— WHAT THE TASK REQUIRES —
Copy the entries exactly, through the "file : JournalFile; binary" line.

::: EXERCISE DATA

(* ===== verification/WorkerUpdate.v ===== *)
(** * The worker updater

    Models [internal/hostruntime/workerupdate/manager.go] with the deployment gate of
    deployment_gate.go and [resolveUpdatedActive] of hostruntimecmd/updated_unix.go: the
    transaction that stages a verified runtime, probes it, drains the old one, promotes
    it, watches and commits it or rolls it back, and the recovery of what a dead process
    left.

    The manager's [Gate] is an interface.  It is instantiated here, once, by the deployment
    gate over [HostdDeploymentProvider]: the commands (updated_unix.go, updated_windows.go)
    build that one, and no other implementation exists outside the tests, whose stubs accept
    what this gate refuses.  The theorems are about the updater with this gate.

    The world is the journal file, the three slots of the runtime (current, rollback and
    staged), the worker that hostd holds active and the release the process believes
    active.  A program consumes one reply of the environment for each reading of the clock
    and each call outside the process; where the replies end, the process dies, before that
    call.  A call that failed may have had its effect.  [log] records, for the theorems, each
    activation of a worker with the journal and the current slot at that moment.  Events
    sent to the sink are left out. *)
From S2P Require Import Prelude.
From S2P Require Import Sha256.
From S2P Require Import TransferCodec.
From S2P Require Import TransferManifest.
From S2P Require Import UpdateGate.
From S2P Require Import UpdateFlow.
From S2P Require Import WorkerRelease.
From S2P Require Import Effects.

Definition Image := list byte.

(** A reply of the environment: whether the call succeeded, whether a failed call had its
    effect, the time, a status, downloaded bytes, a target, milliseconds left. *)
Record Reply := mkReply {
  rOk : bool; rDone : bool; rNow : Z; rStatus : Status; rData : list byte; rTarget : Target;
  rMillis : Z }.

(** An activation: the worker and its epoch, the journal on disk, the current slot. *)
Record Activation := mkActivation {
  aWorker : gostring; aEpoch : Z; aFile : JournalFile; aBinary : option Image }.

Record World := mkWorld {
  file : JournalFile; binary : option Image; rollback : option Image; staged : option Image;
  fence : Status; active : Release; log : list Activation }.
#[export] Instance World_eta : Eta World :=
  fun w => mkWorld (file w) (binary w) (rollback w) (staged w) (fence w) (active w) (log w).

Abbreviation M := (Prog World Reply UpdateError).

(** ** Files *)
Inductive Slot := Binary | BinaryRollback | BinaryStaged.
Definition slot (s : Slot) (w : World) : option Image :=
  match s with Binary => binary w | BinaryRollback => rollback w | BinaryStaged => staged w end.
Definition setSlot (s : Slot) (i : option Image) (w : World) : World :=
  match s with
  | Binary => w <| binary := i |>
  | BinaryRollback => w <| rollback := i |>
  | BinaryStaged => w <| staged := i |>
  end.

(** A call that only succeeds or fails. *)
Definition external : M error := r ← next; mret (if rOk r then [] else [ErrExternal]).

Definition safeRuntimeFile (s : Slot) (required : bool) : M error :=
  i ← get (slot s);
  match i with
  | None => mret (if required then [ErrUnsafeStorage] else [])
  | Some _ => r ← next; mret (if rOk r then [] else [ErrUnsafeStorage])
  end.

Definition Rename (from to : Slot) : M error :=
  r ← next;
  i ← get (slot from);
  match i with
  | Some _ => if rOk r then modify (fun w => setSlot from None (setSlot to i w)) ≫= fun _ => mret []
              else mret [ErrExternal]
  | None => mret [ErrExternal]
  end.

Definition removeRuntimeFile (s : Slot) : M error :=
  e ← safeRuntimeFile s false;
  match e with
  | [] =>
      i ← get (slot s);
      match i with
      | None => mret []
      | Some _ =>
          e ← external;
          match e with
          | [] => modify (setSlot s None) ≫= fun _ => external
          | _ => mret e
          end
      end
  | _ => mret e
  end.

(** [strings.EqualFold] on hexadecimal digits. *)
Definition lower (b : byte) : byte := if isLower b then b else byte_of_Z (Z_of_byte b + 32).
Definition hexOf (i : list byte) : gostring :=
  flat_map (fun b => let d z := byte_of_Z (if z <? 10 then 48 + z else 87 + z) in
                     [d (Z_of_byte b / 16); d (Z_of_byte b mod 16)]) (Sum256 i).
Definition imageMatches (i : list byte) (length : Z) (digest : gostring) : bool :=
  (len i =? length) && bool_decide (hexOf i = map lower digest).

Definition regularMatches (s : Slot) (length : Z) (digest : gostring) : M bool :=
  i ← get (slot s);
  r ← next;
  mret (match i with Some i => rOk r && imageMatches i length digest | None => false end).

Section manager.
Context (GOOS GOARCH : gostring) (uriOk : gostring -> bool).

Record Config := mkConfig {
  binaryPath : gostring; stagedPath : gostring; MonitorWindow : Z; HealthInterval : Z;
  cCanaryTimeout : Z; cDrainTimeout : Z; cRollbackTimeout : Z; transactionID : Z -> gostring }.
Context (config : Config).

Abbreviation validateRelease := (validateRelease GOOS GOARCH).

(** ** The journal *)
Definition nowM : M Z := r ← next; mret (rNow r).

Definition write (j : Journal) : M error :=
  if negb (Validate j) then mret [ErrInvalidJournal]
  else
    r ← next;
    if rOk r then modify (fun w => w <| file := Stored j |>) ≫= fun _ => mret []
    else modify (fun w => if rDone r then w <| file := Stored j |> else w) ≫= fun _ =>
         mret [ErrExternal].

Definition loadM : M LoadResult :=
  r ← next;
  f ← get file;
  mret (match f with Absent => NotExist | _ => if rOk r then Load f else LoadFailed end).

(** [Manager.transition]: the journal, which is the zero value on an error. *)
Definition transition (j : Journal) (s : Stage) : M (Journal * error) :=
  n ← nowM;
  match Transition j s n with
  | None => mret (zeroJournal, [ErrInvalidTransition])
  | Some j1 =>
      if bool_decide (s = StageMonitoring)
      then n1 ← nowM; mret (j1 <| HealthDeadline := n1 + MonitorWindow config |>, [])
      else mret (j1, [])
  end.

Definition withRelease (j : Journal) (r : Release) (path : gostring) : Journal :=
  j <| CandidateVersion := rVersion r |> <| CandidateDigest := rSHA256 r |>
    <| CandidateLength := rLength r |> <| StagedPath := path |>
    <| CandidateManifestDigest := rManifestSHA256 r |> <| jHostdAPIMin := HostdAPIMin r |>
    <| jHostdAPIMax := HostdAPIMax r |> <| jRuntimeAPIMin := RuntimeAPIMin r |>
    <| jRuntimeAPIMax := RuntimeAPIMax r |>.

Definition withActiveRelease (j : Journal) (r : Release) : Journal :=
  j <| ActiveVersion := rVersion r |> <| ActiveDigest := rSHA256 r |> <| ActiveLength := rLength r |>
    <| ActiveHostdAPIMin := HostdAPIMin r |> <| ActiveHostdAPIMax := HostdAPIMax r |>
    <| ActiveRuntimeAPIMin := RuntimeAPIMin r |> <| ActiveRuntimeAPIMax := RuntimeAPIMax r |>.

Definition newJournal : M Journal :=
  t ← nowM;
  n ← nowM;
  a ← get active;
  mret (withActiveRelease
          (zeroJournal <| jSchema := SchemaV1 |> <| jTransactionID := transactionID config t |>
             <| jStage := StageIdle |> <| BootID := bytes "hostd" |> <| StageUpdatedAt := n |>) a).

(** A release known from the journal alone has no probe policy. *)
Definition bareRelease (version sha : gostring) (length : Z) (manifest : gostring)
    (hmin hmax rmin rmax : Z) : Release :=
  mkRelease version sha length GOOS GOARCH manifest [] 0 0 0 0 0 0 0 hmin hmax rmin rmax.
Definition releaseFromJournal (j : Journal) : Release :=
  bareRelease (CandidateVersion j) (CandidateDigest j) (CandidateLength j) (CandidateManifestDigest j)
    (jHostdAPIMin j) (jHostdAPIMax j) (jRuntimeAPIMin j) (jRuntimeAPIMax j).
Definition activeReleaseFromJournal (j : Journal) : Release :=
  bareRelease (ActiveVersion j) (ActiveDigest j) (ActiveLength j) []
    (ActiveHostdAPIMin j) (ActiveHostdAPIMax j) (ActiveRuntimeAPIMin j) (ActiveRuntimeAPIMax j).

Definition idleJournal (from : Journal) (failure : Failure) (quarantine : gostring) : M Journal :=
  n ← nowM;
  a ← get active;
  let j := withActiveRelease
             (zeroJournal <| jSchema := SchemaV1 |> <| jTransactionID := jTransactionID from |>
                <| jStage := StageIdle |> <| BootID := BootID from |> <| StageUpdatedAt := n |>
                <| RollbackCount := RollbackCount from |> <| LastFailure := failure |>) a in
  mret (if empty quarantine then j
        else withRelease j
               (bareRelease quarantine (CandidateDigest from) (CandidateLength from) []
                  (jHostdAPIMin from) (jHostdAPIMax from) (jRuntimeAPIMin from) (jRuntimeAPIMax from))
               (stagedPath config)).

(** ** Gates

    The five calls of the [ActivationGate] as the deployment gate makes them. *)

(** [HostdDeploymentProvider.call]: hostd refuses a request that is not valid. *)
Definition call (q : Request) : M (option Target) :=
  if negb (request_valid q) then mret None
  else r ← next; mret (if rOk r && target_valid (rTarget r) then Some (rTarget r) else None).
Definition callError (q : Request) : M error :=
  t ← call q; mret (match t with Some _ => [] | None => [ErrHostdActivationProvider] end).

(** The milliseconds left before the deadline of the context. *)
Definition budget : M Z := r ← next; mret (rMillis r).

Definition currentTarget (r : GateRequest) : M (option Target) :=
  call (targetRequest (gTransactionID r) (rVersion (Candidate r)) (rManifestSHA256 (Candidate r))).
Lemma wp_safe D s (b : bool) Q w : D w ->
  (slot s w = None -> Q (if b then [ErrUnsafeStorage] else []) w) ->
  (is_Some (slot s w) -> Q [] w /\ Q [ErrUnsafeStorage] w) ->
  wp (safeRuntimeFile s b) Q E D w.
Proof.
  intros HD HN HS. unfold safeRuntimeFile. wp_step. wp_step.
  destruct (slot s w) eqn:Hs; [|wp_step; by apply HN].
  destruct HS as [? ?]; [done|]. wp_step. wp_step; [done|]. wp_step. by destruct (rOk _).
Qed.

Lemma wp_external D Q w : D w -> Q [] w -> Q [ErrExternal] w -> wp external Q E D w.
Proof. intros HD H1 H2. unfold external. do 2 wp_step; [done|]. wp_step. by destruct (rOk _). Qed.

Lemma wp_rename D from to Q w : D w -> (forall e, e <> [] -> Q e w) ->
  (forall x, slot from w = Some x -> Q [] (setSlot from None (setSlot to (Some x) w))) ->
  wp (Rename from to) Q E D w.
Proof.
  intros HD HF HS. unfold Rename. do 2 wp_step; [done|]. do 2 wp_step.
  destruct (slot from w) as [x|] eqn:Hx; [|wp_step; by apply HF].
  destruct (rOk _); [|wp_step; by apply HF]. do 3 wp_step. by apply HS.
Qed.
(** An activation keeps the invariant wherever it ends, and if it reports an update without
    an error the update is complete. *)
Lemma Activate_spec i r w : Inv i w ->
  wp (Activate GOOS GOARCH uriOk config r)
    (fun x w' => InvE w' /\ (Updated x.1 = true -> x.2 = [] -> updatedTo i r w')) EI InvE w.
Proof.
  intros Hi. unfold Activate. apply wp_withResult.
  eapply wp_mono with (E := EI) (D := InvE);
    [|intros a w' Ha; exact Ha|intros e w' He; split; [exact He|done]|done].
  wp_step. apply (recoverLocked_spec GOOS GOARCH uriOk config EI i); [done|].
  intros e w1 Hi1 Ha1 Hq1. wp_step. wp_step; [|by eapply Inv_E].
  assert (Hs1 : settled i w1) by (apply Inv_quiet; auto).
  wp_step. wp_step; [|by eapply Inv_E]. wp_step. wp_step.
  wp_if; [wp_step; split; [by eapply Inv_E|done]|].
  wp_step. wp_step; [|by eapply Inv_E].
  wp_step. eapply wp_readonly; [auto with readonly|by eapply Inv_E| |by intros; eapply Inv_E].
  intros [q eq]. wp_step. wp_step; [|by eapply Inv_E]. wp_step. wp_step; [|by eapply Inv_E].
  wp_step. apply (stageRelease_spec i); [done..|].
  intros j w2 Hi2 Hst Hf2 Hsg2 Hg2 Hn2 Ha2 Hv2.
  wp_step. apply (validateCandidate_spec i r (active w1)); [done|].
  intros j3 ready w3 Hb3 Hfe3. wp_step. eapply (drainActive_spec i r (active w1)); [done..|].
  intros j4 w4 Hb4 Hfe4. wp_step. eapply (cutOver_spec i r (active w1)); [done..|].
  intros j5 w5 Haf5. apply (watchAndCommit_spec i r (active w1) ready); [done|].
  intros res e6 w6 Hi6 _ He6. by split.
Qed.
End activation.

::::::

— SOLUTION BELOW —
(* ===== verification/WorkerUpdate.v ===== *)
(** * The worker updater

    Models [internal/hostruntime/workerupdate/manager.go] with the deployment gate of
    deployment_gate.go and [resolveUpdatedActive] of hostruntimecmd/updated_unix.go: the
    transaction that stages a verified runtime, probes it, drains the old one, promotes
    it, watches and commits it or rolls it back, and the recovery of what a dead process
    left.

    The manager's [Gate] is an interface.  It is instantiated here, once, by the deployment
    gate over [HostdDeploymentProvider]: the commands (updated_unix.go, updated_windows.go)
    build that one, and no other implementation exists outside the tests, whose stubs accept
    what this gate refuses.  The theorems are about the updater with this gate.

    The world is the journal file, the three slots of the runtime (current, rollback and
    staged), the worker that hostd holds active and the release the process believes
    active.  A program consumes one reply of the environment for each reading of the clock
    and each call outside the process; where the replies end, the process dies, before that
    call.  A call that failed may have had its effect.  [log] records, for the theorems, each
    activation of a worker with the journal and the current slot at that moment.  Events
    sent to the sink are left out. *)
From S2P Require Import Prelude.
From S2P Require Import Sha256.
From S2P Require Import TransferCodec.
From S2P Require Import TransferManifest.
From S2P Require Import UpdateGate.
From S2P Require Import UpdateFlow.
From S2P Require Import WorkerRelease.
From S2P Require Import Effects.

Definition Image := list byte.

(** A reply of the environment: whether the call succeeded, whether a failed call had its
    effect, the time, a status, downloaded bytes, a target, milliseconds left. *)
Record Reply := mkReply {
  rOk : bool; rDone : bool; rNow : Z; rStatus : Status; rData : list byte; rTarget : Target;
  rMillis : Z }.

(** An activation: the worker and its epoch, the journal on disk, the current slot. *)
Record Activation := mkActivation {
  aWorker : gostring; aEpoch : Z; aFile : JournalFile; aBinary : option Image }.

Record World := mkWorld {
  file : JournalFile; binary : option Image; rollback : option Image; staged : option Image;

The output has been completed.